When it comes to the types of investments these organizations are leaning toward, bank products (including CDs, demand deposits, time deposits, and sweep accounts) remained the most favored, appealing to about 46% of the respondents. Meanwhile, 20% indicated a preference for government money market funds (MMFs) as their go-to for short-term investment strategies.
As companies evaluate their portfolios, almost 30% are thinking of adjusting their investment policies within the next year. There’s particular interest among private (9%) and public companies (12%) in integrating money market fund exchange-traded funds (ETFs) as part of their broader strategy.
Jim Kaitz, the President and CEO of AFP, commented on these findings, emphasizing a cautious mindset among treasury leaders. 'As organizations react to elevated levels of risk and uncertainty, maintaining robust partnerships with banking and money fund partners is essential for adaptability,' he stated.
Laurie Brignac, CIO and Head of Global Liquidity at Invesco, noted the vital role money market funds play in the investments of institutional investors seeking safety, liquidity, and balance sheet diversification. This sentiment is expected to maintain its significance in the future.

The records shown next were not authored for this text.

(** * pyrad.proc.process_spectra.process_spectra_point

    A shallow embedding of [process_spectra_point]
    (src/pyrad_proc/pyrad/proc/process_spectra.py, lines 79-398): extraction
    of the spectral data of one fixed point of interest out of successive
    scans, accumulated into one growing time series.

    Conventions of the embedding.
    - Python floats are modelled by exact rationals [Q]; the transcendental
      library functions ([np.sqrt], [np.cos], [np.sin], [np.pi]) and the
      pyart coordinate conversions are parameters of the development.
    - A numpy (masked) array cell is an [option Q], [None] being a masked
      cell.
    - A raised Python exception ends the call: results live in [res].
    - The configuration dictionary [dscfg] is split into its read-only keys
      ([Dscfg]) and the two keys the function writes ([RunState]). *)

From Stdlib Require Import QArith Qabs ZArith Lia Lqa.
From stdpp Require Import gmap strings list fin_maps.

(** ** Exceptions and results *)

Inductive exn : Type :=
| NameError    (* an unbound local variable is read *)
| KeyError     (* a dictionary key is absent *)
| ValueError   (* empty reduction, reshape or broadcast mismatch *)
| IndexError   (* index out of bounds *)
| TypeError.   (* subscript of None *)

Inductive res (A : Type) : Type :=
| Ok (a : A)
| Raise (e : exn).
Arguments Ok {A} a.
Arguments Raise {A} e.
Ltac frame_step :=
  first
    [ assumption
    | apply frames_bind; [|intros ?]
    | apply frames_ret
    | apply frames_throw
    | apply frames_try_catch; [|intros ?]
    | apply frames_try_finally; [|reflexivity]
    | apply frames_logger_error
    | apply frames_client_query
    | apply frames_pool_connect
    | apply frames_pricing_validateQuote
    | apply frames_pricing_getQuote
    | apply frames_get_cache
    | apply frames_assign_cache
    | apply frames_pool_query; intros; auto
    | progress (lazy zeta)
    | match goal with |- frames _ (if ?b then _ else _) => destruct b end
    | match goal with |- frames _ (match ?x with _ => _ end) => destruct x end ].

Hypothesis anon_upsert_Rs : ∀ fresh s, Rs s (anon_upsert fresh s).2.

Lemma frames_getOrCreateAnonymousUserId q : frames Rs (getOrCreateAnonymousUserId q).
Proof.
  unfold getOrCreateAnonymousUserId, getOrCreateAnonymousUserId_with, anon_query.
  pose proof (anon_upsert_Rs (q_uuid q)). repeat frame_step.
Qed.

Lemma frames_resolve_userId e req : frames Rs (resolve_userId e req).
Proof.
  unfold resolve_userId. pose proof (frames_getOrCreateAnonymousUserId (anon e)).
  repeat frame_step.
Qed.

Lemma frames_getOrder e req : frames Rs (getOrder e req).
Proof.
  unfold getOrder, orderRepository_findById.
  pose proof (frames_resolve_userId e req).
  assert (∀ s, Rs s (select_order_by_id (params_id req) s).2) by (intros; reflexivity).
  repeat frame_step.
Qed.

Lemma frames_getUserOrders e req : frames Rs (getUserOrders e req).
Proof.
  unfold getUserOrders, orderRepository_findByUserId.
  pose proof (frames_resolve_userId e req).
  apply frames_try_catch; [|intros; repeat frame_step].
  apply frames_bind; [assumption|]. intros u.
  assert (∀ s, Rs s (select_orders_by_user u s).2) by (intros; reflexivity).
  repeat frame_step.
Qed.

Hypothesis insert_order_Rs : ∀ now f s, Rs s (insert_order now f s).2.

Lemma frames_createOrder e req : frames Rs (createOrder e req).
Proof.
  unfold createOrder, orderRepository_create.
  pose proof (frames_resolve_userId e req).
  pose proof (insert_order_Rs (now e)).
  repeat frame_step.
Qed.

Lemma frames_serve c : frames Rs (serve c).
Proof.
  destruct c; cbn;
    [apply frames_createOrder | apply frames_getOrder | apply frames_getUserOrders].
Qed.

Lemma serve_all_Rs cs : ∀ w, Rs (db w) (db (serve_all cs w)).
Proof.
  induction cs as [|c cs IH]; intros w; [reflexivity|].
  cbn. etransitivity; [apply frames_serve|]. apply IH.
Qed.

End frame.

#[local] Instance same_orders_preorder : PreOrder same_orders.
Proof.
  split.
  - intros s. split; reflexivity.
  - intros s1 s2 s3 [H1 H2] [H3 H4]. split; congruence.
Qed.
Lemma prefix_append (s t : string) : String.prefix s (s ++ t) = true.
Proof.
  induction s as [| a s IH]; cbn [String.prefix append].
  - destruct t; reflexivity.
  - destruct (ascii_dec a a) as [_ | Hne]; [exact IH | now contradiction Hne].
Qed.

Lemma contains_here (sub post : string) : contains sub (sub ++ post) = true.
Proof.
  destruct (sub ++ post)%string eqn:E; cbn [contains];
    rewrite <- E, prefix_append; reflexivity.
Qed.

Lemma contains_later (sub pre s : string) :
  contains sub s = true -> contains sub (pre ++ s) = true.
Proof.
  intros H. induction pre as [| a pre IH]; cbn [append].
  - exact H.
  - cbn [contains]. rewrite IH. apply orb_true_r.
Qed.

(** X13.  Whatever the project name, the contents generated for [main.go]
    hold the greeting line with the name put in as it is; nothing in the
    name is escaped or checked. *)
Theorem generated_file_greets_with_project_name (projectName : string) :
  contains (greeting projectName) (mainContent projectName) = true /\
  contains projectName (mainContent projectName) = true.
Proof.
  split.
  - replace (mainContent projectName)
      with (("package main" ++ nl ++ nl ++ "import " ++ dquote ++ "fmt"
             ++ dquote ++ nl ++ nl ++ "func main() {" ++ nl ++ tab)
            ++ (greeting projectName ++ (nl ++ "}" ++ nl)))%string.
    + apply contains_later, contains_here.
    + unfold mainContent, greeting. rewrite !append_assoc. reflexivity.
  - replace (mainContent projectName)
      with (("package main" ++ nl ++ nl ++ "import " ++ dquote ++ "fmt"
             ++ dquote ++ nl ++ nl ++ "func main() {" ++ nl ++ tab
             ++ "fmt.Println(" ++ dquote ++ "Hello from ")
            ++ (projectName ++ ("!" ++ dquote ++ ")" ++ nl ++ "}" ++ nl)))%string.
    + apply contains_later, contains_here.
    + unfold mainContent. rewrite !append_assoc. reflexivity.
Qed.

(** X14.  A step is attempted exactly when the configuration is valid: a
    run creates, enters, initialises, starts or writes something only if
    [-h] is not set, there is exactly one positional argument, the base path
    is not empty and a username resolves; and every such run does attempt
    the first step. *)
Theorem steps_happen_exactly_on_valid_configurations (cl : CommandLine) (w : W) :
  steps_of (trace (snd (run P cl w))) <> [] <->
  exists projectName username w' log,
    valid_configuration P cl w projectName username w' log.
Proof.
  split.
  - unfold valid_configuration, help_of, gopath_of.
    run_main.
    destruct (flag_Bool (flag_h cl) false) eqn:Hh;
      cbn [world trace fst snd app negb];
      [intros H; now contradiction H | ].
    destruct (positional cl) as [| projectName [| ? ?]] eqn:Ha;
      cbn [length Nat.eqb negb hd world trace fst snd app];
      try (intros H; now contradiction H).
    destruct (String.eqb (flag_String (flag_gopath cl) (os_Getenv P "GOPATH" w)) "") eqn:Hg;
      cbn [world trace fst snd app];
      [intros H; now contradiction H | ].
    apply String.eqb_neq in Hg.
    destruct (String.eqb (flag_String (flag_username cl) "") "") eqn:Hu;
      cbn [world trace fst snd app].
    + apply String.eqb_eq in Hu.
      destruct (config_LoadConfig P GlobalScope w) as [[cfg | err] w0] eqn:Hc;
        cbn [world trace fst snd app];
        [ | intros H; now contradiction H].
      destruct (String.eqb (User_Name cfg) "") eqn:Hn;
        cbn [world trace fst snd app];
        [intros H; now contradiction H | ].
      apply String.eqb_neq in Hn.
      intros _.
      exists projectName, (User_Name cfg), w0,
        [ELoadConfig GlobalScope (inl cfg)].
      repeat split; try assumption.
      now apply (username_from_config P cl w cfg w0).
    + apply String.eqb_neq in Hu.
      intros _.
      exists projectName, (flag_String (flag_username cl) ""), w, [].
      repeat split; try assumption.
      now apply (username_from_flag P cl w).
  - intros (projectName & username & w' & log & V).
    enter_valid V.
    all: repeat split_call.
    all: cbn [steps_of step_of]; discriminate.
Qed.

(** X11.  Once [flag.Parse] has returned, standard output, read as one
    stream, starts with the success report exactly when [main] returns: a
    run that leaves through [os.Exit] has a standard output that does not
    start with [Successfully created], whatever the errors and the captured
    output of [go mod init] say. *)
Theorem stdout_opens_with_success_report_exactly_when_main_returns
    (cl : CommandLine) (w : W) :
  fst (run P cl w) = Return tt <->
  String.prefix "Successfully created and set up Go project at "
    (stdout_of (trace (snd (run P cl w)))) = true.
Proof.
  run_cases.
  all: split; intros H.
  all: try discriminate H.
  all: try reflexivity.
  all: try (cbn [stdout_of]; rewrite append_assoc; apply prefix_append).
  all: lazy in H; discriminate H.
Qed.

End Properties.

(** C7, at [prog -gopath rel -username bob demo] started in [/home/ana].
    The run completes.  The project root is
    [/home/ana/rel/src/github.com/bob/demo]: that directory is created, it
    is the working directory from line 77 on, and [main.go] with the
    greeting for [demo] and the module file are put there.  But line 84
    hands [git.PlainInit] the same path, which is not rooted and is now read
    from inside the project root: the repository is initialised in
    [rel/src/github.com/bob/demo] below the project root, and there is none
    at the project root. *)
Theorem relative_base_path_puts_repository_below_project_root :
  fst (run Sim.platform Sim.relative Sim.healthy) = Return tt /\
  Sim.dirs (world (snd (run Sim.platform Sim.relative Sim.healthy)))
    = ["/home/ana/rel/src/github.com/bob/demo"] /\
  Sim.cwd (world (snd (run Sim.platform Sim.relative Sim.healthy)))
    = "/home/ana/rel/src/github.com/bob/demo" /\
  Sim.files (world (snd (run Sim.platform Sim.relative Sim.healthy)))
    = [("/home/ana/rel/src/github.com/bob/demo/main.go", mainContent "demo")] /\
  contains "Hello from demo!" (mainContent "demo") = true /\
  Sim.manifests (world (snd (run Sim.platform Sim.relative Sim.healthy)))
    = ["/home/ana/rel/src/github.com/bob/demo"] /\
  Sim.repos (world (snd (run Sim.platform Sim.relative Sim.healthy)))
    = [("/home/ana/rel/src/github.com/bob/demo/rel/src/github.com/bob/demo",
        false)] /\
  ~ In "/home/ana/rel/src/github.com/bob/demo"
       (map fst (Sim.repos (world (snd (run Sim.platform Sim.relative Sim.healthy))))).
Proof.
  assert (E : Sim.repos (world (snd (run Sim.platform Sim.relative Sim.healthy)))
              = [("/home/ana/rel/src/github.com/bob/demo/rel/src/github.com/bob/demo",
                  false)])
    by (vm_compute; reflexivity).
  repeat split; try (vm_compute; reflexivity).
  rewrite E. cbn [map fst In]. intros [H | H]; [discriminate H | exact H].
Qed.

(** With a rooted base path the repository is at the project root. *)
Lemma rooted_base_path_puts_repository_at_project_root :
  Sim.cwd (world (snd (run Sim.platform Sim.demo Sim.healthy)))
    = "/home/ana/go/src/github.com/ana/demo" /\
  Sim.repos (world (snd (run Sim.platform Sim.demo Sim.healthy)))
    = [("/home/ana/go/src/github.com/ana/demo", false)].
Proof.
  split; vm_compute; reflexivity.
Qed.

(** C5 on [prog -h], on a machine where everything would work. *)
Lemma help_prints_usage_and_touches_nothing_witness :
  exit_status (fst (run Sim.platform Sim.help Sim.healthy)) = 0%Z /\
  stderr_of (trace (snd (run Sim.platform Sim.help Sim.healthy)))
    = usage_text Sim.platform "go-project-init" "/home/ana/go" /\
  operations (trace (snd (run Sim.platform Sim.help Sim.healthy))) = [] /\
  world (snd (run Sim.platform Sim.help Sim.healthy)) = Sim.healthy.
Proof.
  apply (help_prints_usage_and_touches_nothing Sim.platform Sim.help Sim.healthy).
  reflexivity.
Defined.

(** C4 as stated fails on [prog -h]: no positional argument, status 0. *)
Lemma wrong_argument_count_counterexample :
  ~ (length (positional Sim.help) <> 1 ->
     exit_status (fst (run Sim.platform Sim.help Sim.healthy)) = 1%Z).
Proof.
  intros H.
  assert (Hn : length (positional Sim.help) <> 1) by (cbn; discriminate).
  specialize (H Hn). vm_compute in H. discriminate.
Qed.

(** C4, amended, on [prog one two]. *)
Lemma wrong_argument_count_is_usage_error_witness :
  fst (run Sim.platform Sim.two_args Sim.healthy) = Exit 1 /\
  stderr_of (trace (snd (run Sim.platform Sim.two_args Sim.healthy)))
    = usage_text Sim.platform "go-project-init" "/home/ana/go" /\
  stdout_of (trace (snd (run Sim.platform Sim.two_args Sim.healthy)))
    = "Error: Project name is required as an argument." ++ nl /\
  operations (trace (snd (run Sim.platform Sim.two_args Sim.healthy))) = [].
Proof.
  apply (wrong_argument_count_is_usage_error Sim.platform Sim.two_args Sim.healthy).
  - reflexivity.
  - cbn. discriminate.
Defined.

(** C3 as stated fails on [prog -h] with [GOPATH] unset: the base path is
    empty and the status is 0. *)
Lemma empty_gopath_counterexample :
  ~ (gopath_of Sim.platform Sim.help Sim.no_gopath = "" ->
     exit_status (fst (run Sim.platform Sim.help Sim.no_gopath)) = 1%Z).
Proof.
  intros H. specialize (H eq_refl). vm_compute in H. discriminate.
Qed.

(** C3, amended, on [prog demo] with [GOPATH] unset. *)
Lemma empty_gopath_exits_1_untouched_witness :
  exit_status (fst (run Sim.platform Sim.demo Sim.no_gopath)) = 1%Z /\
  operations (trace (snd (run Sim.platform Sim.demo Sim.no_gopath))) = [] /\
  world (snd (run Sim.platform Sim.demo Sim.no_gopath)) = Sim.no_gopath /\
  (length (positional Sim.demo) = 1 ->
   stdout_of (trace (snd (run Sim.platform Sim.demo Sim.no_gopath)))
     = "Error: GOPATH is not set. Please set GOPATH environment variable or provide it using the -gopath flag." ++ nl).
Proof.
  apply (empty_gopath_exits_1_untouched Sim.platform Sim.demo Sim.no_gopath).
  - reflexivity.
  - reflexivity.
Defined.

The survey revealed additional noteworthy findings. Only 3% of organizations are now contemplating environmental, social, and governance (ESG) parameters for their money funds in 2025, a stark decline from 25% in 2024. Furthermore, in the midst of prime money market funds losing assets due to liquidity fee implementations, allocations towards them actually incremented by 1%.
Data from the survey was gathered from 254 treasury professionals in the U.S., spanning organizations of varying sizes and industries. The responses were collected between March 4 and March 28, 2025, prior to several significant tariff announcements that have since shaken the economic landscape. Afterward, AFP launched a Corporate Cash Planning Survey to capture a more current snapshot of opinions in light of rapid economic changes.
The findings from that recent survey underscored an ongoing trend of cautious optimism among organizations. As they navigate through ambiguity, many are opting to maintain existing levels of cash reserves; about 60% have chosen to keep their cash reserves steady for the time being. The resulting mindset reflects a balancing act of being prepared while remaining optimistic about economic recovery.
For further insights into the trends in corporate cash management, the results of both the 2025 AFP Liquidity Survey and the Cash Planning Survey are accessible on their dedicated web pages.